§ Work task:
Starting at the line below holding "intros Hwf [Hu Hu']." and stopping at the line holding "(split; [done|]). by", print every line exactly, both ends included, and leave the rest out.

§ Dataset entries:
Lemma make_allocator_wf total first a : 0 <= total <= 2 ^ 52 -> 0 <= first ->
  make_allocator total first = Ok a ->
  alloc_wf a /\ total_page_count a = total /\ first_allocatable_page a = first /\
  forall i, is_free a i <-> first <= i < total.
Proof.
  intros Ht Hf. unfold make_allocator. destruct (Z.eqb_spec total 0); [done|].
  destruct (Z.ltb_spec total first); [done|].
  assert (Hrep : lenZ (replicate (Z.to_nat total) 1) = total) by (unfold lenZ; rewrite length_replicate; lia).
  destruct (clear_flags_loop first (Z.to_nat (total - first)) (replicate (Z.to_nat total) 1)) as [Hlen Hnth];
    [lia|lia|]. cbn zeta in *. rewrite Z2Nat.id in Hlen, Hnth by lia. rewrite Hrep in Hlen.
  set (pages := foldl _ _ _) in *. set (c := if first <? total then _ else _). intros [= <-].
  replace (first + (total - first)) with total in Hnth by lia.
  assert (Hval : forall i, 0 <= i < total -> nthZ pages i = if decide (first <= i) then 0 else 1).
  { intros i Hi. rewrite Hnth, nthZ_replicate by lia. repeat case_decide; done || lia. }
  assert (Halloc : forall i, 0 <= i < total ->
    is_page_index_allocated (mkAllocator total first c pages) i = negb (bool_decide (first <= i))).
  { intros i Hi. unfold is_page_index_allocated. simpl. rewrite Hval by done.
    by case_decide; [rewrite bool_decide_true|rewrite bool_decide_false]. }
  assert (Hcount : c = count (fun x => x = 0) pages).
  { rewrite <- (take_drop (Z.to_nat first) pages), count_app, (count_zero _ (take _ _)), (count_all _ (drop _ _)).
    - unfold c, lenZ in *. rewrite length_drop. destruct (Z.ltb_spec first total); lia.
    - intros x Hx. apply elem_nthZ in Hx as (i & Hi & <-). unfold lenZ, nthZ in *. rewrite length_drop in Hi.
      rewrite nth_lookup, lookup_drop, <- nth_lookup. specialize (Hval (first + i) ltac:(lia)).
      rewrite decide_True, Z2Nat.inj_add in Hval by lia. exact Hval.
    - intros x Hx. apply elem_nthZ in Hx as (i & Hi & <-). unfold lenZ, nthZ in *. rewrite length_take in Hi.
      rewrite nth_lookup, lookup_take_lt, <- nth_lookup by lia. specialize (Hval i ltac:(lia)).
      rewrite decide_False in Hval by lia. by rewrite Hval. }
  split; [|split; [done|split; [done|]]].
  - split; simpl; try done; [lia| |].
    + intros x Hx. apply elem_nthZ in Hx as (i & Hi & <-). rewrite Hval by lia. case_decide; auto.
    + intros i Hi. by rewrite Halloc, bool_decide_false by lia.
  - intros i. unfold is_free. cbn [total_page_count]. split.
    + intros [Hi Hz]. rewrite Halloc in Hz by done. case_bool_decide; [lia|done].
    + intros Hi. split; [lia|]. by rewrite Halloc, bool_decide_true by lia.
Qed.

(** Freeing the pages of an allocated run one by one. *)
Lemma free_run_spec (n : nat) : forall a start, alloc_wf a -> first_allocatable_page a <= start ->
  start + Z.of_nat n <= total_page_count a ->
  (forall i, start <= i < start + Z.of_nat n -> is_page_index_allocated a i = true) ->
  exists a', for_each (seqZ start (Z.of_nat n)) (fun i => free_page (i * 4096)) a = (a', Ok tt) /\
  alloc_wf a' /\ same_shape a a' /\
  forall j, 0 <= j -> is_page_index_allocated a' j =
    is_page_index_allocated a j && negb (bool_decide (start <= j < start + Z.of_nat n)).
Proof.
  induction n as [|n IH]; intros a start Hwf Hs Hn Hal.
  { exists a. split; [done|]. split; [done|]. split; [done|]. intros j Hj.
    rewrite bool_decide_false by lia. by rewrite andb_true_r. }
  pose proof (aw_first a Hwf). pose proof (aw_total a Hwf).
  destruct (mark_free_spec a start) as (a1 & H1 & Hwf1 & [Ht1 Hf1] & Ha1 & _); [done|lia|apply Hal; lia|].
  destruct (IH a1 (start + 1)) as (a2 & H2 & Hwf2 & [Ht2 Hf2] & Ha2); [done|lia|lia| |].
  { intros i Hi. rewrite Ha1, Hal, bool_decide_false by lia. done. }
  exists a2. rewrite seqZ_cons by lia. simpl for_each. munfold_goal.
  rewrite free_page_cases. destruct (page_index_address start) as (_ & -> & ->); [lia|].
  destruct (Z.leb_spec (total_page_count a) start); [lia|].
  destruct (Z.ltb_spec start (first_allocatable_page a)); [lia|]. rewrite Hal by lia. cbn [negb orb].
  rewrite H1. replace (Z.succ start) with (start + 1) by lia.
  replace (Z.pred (Z.of_nat (S n))) with (Z.of_nat n) by lia. split; [done|]. split; [done|].
  split; [by split; congruence|]. intros j Hj. rewrite Ha2, Ha1 by done. rewrite <- andb_assoc. f_equal.
  apply eq_true_iff_eq. rewrite andb_true_iff, !negb_true_iff, !bool_decide_eq_false. lia.
Qed.

(** ** Properties *)

(** Allocation is first fit and complete: it returns the lowest run of free pages of the length
    asked for, takes exactly those pages and keeps the free count right; it fails, changing nothing,
    only for a zero count or when no such run exists. *)
Theorem allocate_contiguous_first_fit a n a' r : alloc_wf a -> 0 <= n ->
  allocate_contiguous n a = (a', r) ->
  alloc_wf a' /\ same_shape a a' /\
  match r with
  | Ok addr => exists start, addr = start * 4096 /\ 0 < n /\ free_run a start n /\
      (forall s, first_allocatable_page a <= s < start -> blocked a s n) /\
      (forall i, is_free a' i <-> is_free a i /\ ~ (start <= i < start + n)) /\
      free_page_count a' = free_page_count a - n
  | Throw e => a' = a /\ (e = invalid_argument /\ n = 0 \/
      e = bad_alloc /\ forall s, first_allocatable_page a <= s -> s + n <= total_page_count a -> blocked a s n)
  end.
Proof.
  intros Hwf Hn. pose proof (aw_first a Hwf) as Hfirst. pose proof (aw_total a Hwf) as Htot.
  unfold allocate_contiguous, require_page_count. munfold_goal. destruct (Z.eqb_spec n 0) as [->|Hn0].
  { intros [= <- <-]. split; [done|]. split; [done|]. split; [done|]. by left. }
  destruct (Z.ltb_spec (free_page_count a) n) as [Hlow|Henough].
  { intros [= <- <-]. split; [done|]. split; [done|]. split; [done|]. right. split; [done|].
    intros s Hs Hsn. destruct (decide (Exists (fun i => is_page_index_allocated a i = true) (seqZ s n))) as [He|He].
    - apply Exists_exists in He as (i & Hi%elem_of_seqZ & Ha). exists i. split; [done|]. intros [_ Hf]. congruence.
    - exfalso. apply not_Exists_Forall in He; [|intros ?; apply _]. rewrite Forall_forall in He.
      pose proof (free_run_count a s n Hwf ltac:(lia) ltac:(lia) Hsn) as Hc. cut (n <= free_page_count a); [lia|].
      apply Hc. intros i Hi. split; [lia|]. apply not_true_iff_false, He, elem_of_seqZ. lia. }
  pose proof (find_run_spec a n (Z.to_nat (total_page_count a - first_allocatable_page a))
    (first_allocatable_page a) 0 0) as Hfind. rewrite Z2Nat.id in Hfind by lia.
  destruct (find_run a n _ 0 0) as [start|].
  - destruct Hfind as (Hs1 & Hs2 & Hrun & Hblk); try lia; [intros i; lia|].
    destruct (mark_run_spec (Z.to_nat n) a start) as (a1 & Hm & Hwf1 & Hsh & Ha1 & Hc1); [done|lia|lia|].
    rewrite Z2Nat.id in * by lia. rewrite Hm. intros [= <- <-]. split; [done|]. split; [done|].
    exists start. destruct (page_index_address start) as [-> _]; [lia|]. split; [done|]. split; [lia|].
    split; [done|]. split; [done|]. split; [|by rewrite Hc1, free_in_run by (done || lia)].
    intros i. unfold is_free. destruct Hsh as [-> _]. split.
    + intros [Hi Hf]. rewrite Ha1 in Hf by lia. apply orb_false_iff in Hf as [Hf Hb].
      apply bool_decide_eq_false in Hb. done.
    + intros [[Hi Hf] Hb]. split; [done|]. rewrite Ha1, Hf, bool_decide_false by (done || lia). done.
  - intros [= <- <-]. split; [done|]. split; [done|]. split; [done|]. right. split; [done|].
    apply Hfind; try lia. intros i; lia.
Qed.

(** Freeing is exact on every branch: only an aligned, owned, non-reserved page that is allocated
    can be freed, it becomes free and nothing else changes; a double free and every other misuse is
    refused with its own exception and no effect. *)
Theorem free_page_exact a addr a' r : alloc_wf a -> u64 addr -> free_page addr a = (a', r) ->
  alloc_wf a' /\ same_shape a a' /\
  match r with
  | Ok _ => exists i, addr = i * 4096 /\ first_allocatable_page a <= i < total_page_count a /\
      ~ is_free a i /\ (forall j, is_free a' j <-> is_free a j \/ j = i) /\
      free_page_count a' = free_page_count a + 1
  | Throw e => a' = a /\
      (e = invalid_argument /\ addr `mod` 4096 <> 0 \/
       e = out_of_range /\ total_page_count a * 4096 <= addr \/
       e = logic_error /\ (addr < first_allocatable_page a * 4096 \/ is_free a (addr / 4096)))
  end.
Proof.
  intros Hwf [Hu Hu']. rewrite free_page_cases, is_page_aligned_spec, page_number_spec.
  pose proof (Z.div_mod addr 4096) as Hdm. pose proof (aw_first a Hwf). assert (0 <= addr / 4096) by (apply Z.div_pos; lia).
  case_bool_decide as Hal; cbn [negb].
  2:{ intros [= <- <-]. do 3 (split; [done|]). by left. }
  destruct (Z.leb_spec (total_page_count a) (addr / 4096)).
  { intros [= <- <-]. do 3 (split; [done|]). right. left. split; [done|]. lia. }
  destruct (Z.ltb_spec (addr / 4096) (first_allocatable_page a)); cbn [orb].
  { intros [= <- <-]. do 3 (split; [done|]). right. right. split; [done|]. left. lia. }
  destruct (is_page_index_allocated a (addr / 4096)) eqn:Ea; cbn [negb].
  2:{ intros [= <- <-]. do 3 (split; [done|]). right. right. split; [done|]. right. split; [lia|done]. }
  destruct (mark_free_spec a (addr / 4096)) as (a1 & -> & Hwf1 & Hsh & Ha1 & Hc1); [done|lia|done|].
  intros [= <- <-]. split; [done|]. split; [done|]. exists (addr / 4096). split; [lia|]. split; [lia|].
  split; [intros [_ ?]; congruence|]. split; [|done]. intros j. unfold is_free. destruct Hsh as [-> _]. split.
  - intros [Hj Hf]. rewrite Ha1 in Hf by lia. case_bool_decide; [by right|left]. split; [done|].
    by rewrite andb_true_r in Hf.
  - intros [[Hj Hf]| ->]; (split; [lia|]); rewrite Ha1 by lia; [by rewrite Hf|].
    by rewrite bool_decide_true, andb_false_r.
Qed.

Lemma allocate_free_run a n a' addr : alloc_wf a -> 0 <= n ->
  allocate_contiguous n a = (a', Ok addr) ->
  for_each (seqZ (addr / 4096) n) (fun i => free_page (i * 4096)) a' = (a, Ok tt).
Proof.
  intros Hwf Hn. pose proof (aw_first a Hwf) as Hfirst. pose proof (aw_total a Hwf) as Htot.
  unfold allocate_contiguous, require_page_count. munfold_goal. destruct (Z.eqb_spec n 0) as [->|Hn0]; [done|].
  destruct (_ <? _); [done|].
  pose proof (find_run_spec a n (Z.to_nat (total_page_count a - first_allocatable_page a))
    (first_allocatable_page a) 0 0) as Hfind. rewrite Z2Nat.id in Hfind by lia.
  destruct (find_run a n _ 0 0) as [start|]; [|done].
  destruct Hfind as (Hs1 & Hs2 & Hrun & _); try lia; [intros i; lia|].
  destruct (mark_run_spec (Z.to_nat n) a start) as (a1 & Hm & Hwf1 & [Ht Hf] & Ha1 & _); [done|lia|lia|].
  rewrite Z2Nat.id in * by lia. rewrite Hm. intros [= <- <-].
  destruct (page_index_address start) as [-> _]; [lia|]. rewrite Z.div_mul by lia.
  destruct (free_run_spec (Z.to_nat n) a1 start) as (a2 & H2 & Hwf2 & [Ht2 Hf2] & Ha2); [done|lia|lia| |];
    rewrite ?Z2Nat.id in * by lia.
  { intros i Hi. rewrite Ha1, bool_decide_true by lia. by rewrite orb_true_r. }
  rewrite H2. f_equal. apply alloc_ext; [done|done|by split; congruence|]. intros j Hj.
  rewrite Ha2, Ha1 by lia. case_bool_decide as Hb; simpl; [|by rewrite orb_false_r, andb_true_r].
  rewrite andb_false_r. symmetry. by apply Hrun.
Qed.
Lemma allocate_page_free a a' addr : alloc_wf a -> allocate_page a = (a', Ok addr) -> free_page addr a' = (a, Ok tt).
Proof.
  intros Hwf E. destruct (allocate_contiguous_first_fit a 1 a' (Ok addr) Hwf ltac:(lia) E) as (_ & _ & start & -> & _).
  pose proof (allocate_free_run a 1 a' (start * 4096) Hwf ltac:(lia) E) as H. rewrite Z.div_mul in H by lia.
  rewrite seqZ_cons, seqZ_nil in H by lia. cbn [for_each] in H. munfold.
  destruct (free_page (start * 4096) a') as [a2 [[]|]]; congruence.
Qed.

(** Allocation and freeing are inverse: freeing every page of an allocated run gives back exactly
    the allocator before the allocation, so no page is lost or handed out twice. *)
Theorem allocate_then_free_restores a n a' addr : alloc_wf a -> 0 <= n ->
  allocate_contiguous n a = (a', Ok addr) ->
  for_each (seqZ (addr / 4096) n) (fun i => free_page (i * 4096)) a' = (a, Ok tt).
Proof. intros Hwf Hn E. by apply (allocate_free_run a n). Qed.

(** Reserving takes exactly the pages of the range that were free and leaves allocated ones
    alone; a range that leaves the memory is refused with no effect. *)
Theorem reserve_range_exact a addr n a' r : alloc_wf a -> u64 addr -> 0 <= n ->
  reserve_range addr n a = (a', r) ->
  alloc_wf a' /\ same_shape a a' /\
  match r with
  | Ok _ => exists start, addr = start * 4096 /\ 0 < n /\ start + n <= total_page_count a /\
      forall i, is_free a' i <-> is_free a i /\ ~ (start <= i < start + n)
  | Throw e => a' = a /\
      (e = invalid_argument /\ (addr `mod` 4096 <> 0 \/ n = 0) \/
       e = out_of_range /\ (total_page_count a * 4096 <= addr \/ total_page_count a * 4096 < addr + n * 4096))
  end.
Proof.
  intros Hwf [Hu Hu'] Hn. pose proof (Z.div_mod addr 4096). assert (0 <= addr / 4096) by (apply Z.div_pos; lia).
  pose proof (aw_total a Hwf). unfold reserve_range, require_owned_page, require_page_count. munfold_goal.
  rewrite owned_page_index, is_page_aligned_spec, page_number_spec.
  case_bool_decide; cbn [negb]; [|intros [= <- <-]; do 3 (split; [done|]); auto].
  destruct (Z.leb_spec (total_page_count a) (addr / 4096)) as [Hout|Hin].
  { intros [= <- <-]. do 3 (split; [done|]). right. split; [done|]. left. lia. }
  destruct (Z.eqb_spec n 0) as [->|]; [intros [= <- <-]; do 3 (split; [done|]); auto|].
  rewrite sub64_small by lia. destruct (Z.ltb_spec (total_page_count a - addr / 4096) n) as [Hlong|Hfit].
  { intros [= <- <-]. do 3 (split; [done|]). right. split; [done|]. right. lia. }
  destruct (mark_run_spec (Z.to_nat n) a (addr / 4096)) as (a1 & Hm & Hwf1 & Hsh & Ha1 & _); [done|lia|lia|].
  rewrite Z2Nat.id in Hm, Ha1 by lia. rewrite (for_each_ext _ _ mark_allocated).
  1: rewrite Hm.
  2:{ intros i s _. unfold mark_allocated. munfold_goal.
      destruct (is_page_index_allocated s i) eqn:E; simpl; by rewrite ?E. }
  intros [= <- <-]. split; [done|]. split; [done|]. exists (addr / 4096). do 3 (split; [lia|]).
  intros i. unfold is_free. destruct Hsh as [-> _]. split.
  - intros [Hi Hf]. rewrite Ha1 in Hf by lia. apply orb_false_iff in Hf as [Hf Hb].
    by apply bool_decide_eq_false in Hb.
  - intros [[Hi Hf] Hb]. split; [done|]. by rewrite Ha1, Hf, bool_decide_false by (done || lia).
Qed.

§ Result for this exercise:
  intros Hwf [Hu Hu']. rewrite free_page_cases, is_page_aligned_spec, page_number_spec.
  pose proof (Z.div_mod addr 4096) as Hdm. pose proof (aw_first a Hwf). assert (0 <= addr / 4096) by (apply Z.div_pos; lia).
  case_bool_decide as Hal; cbn [negb].
  2:{ intros [= <- <-]. do 3 (split; [done|]). by left. }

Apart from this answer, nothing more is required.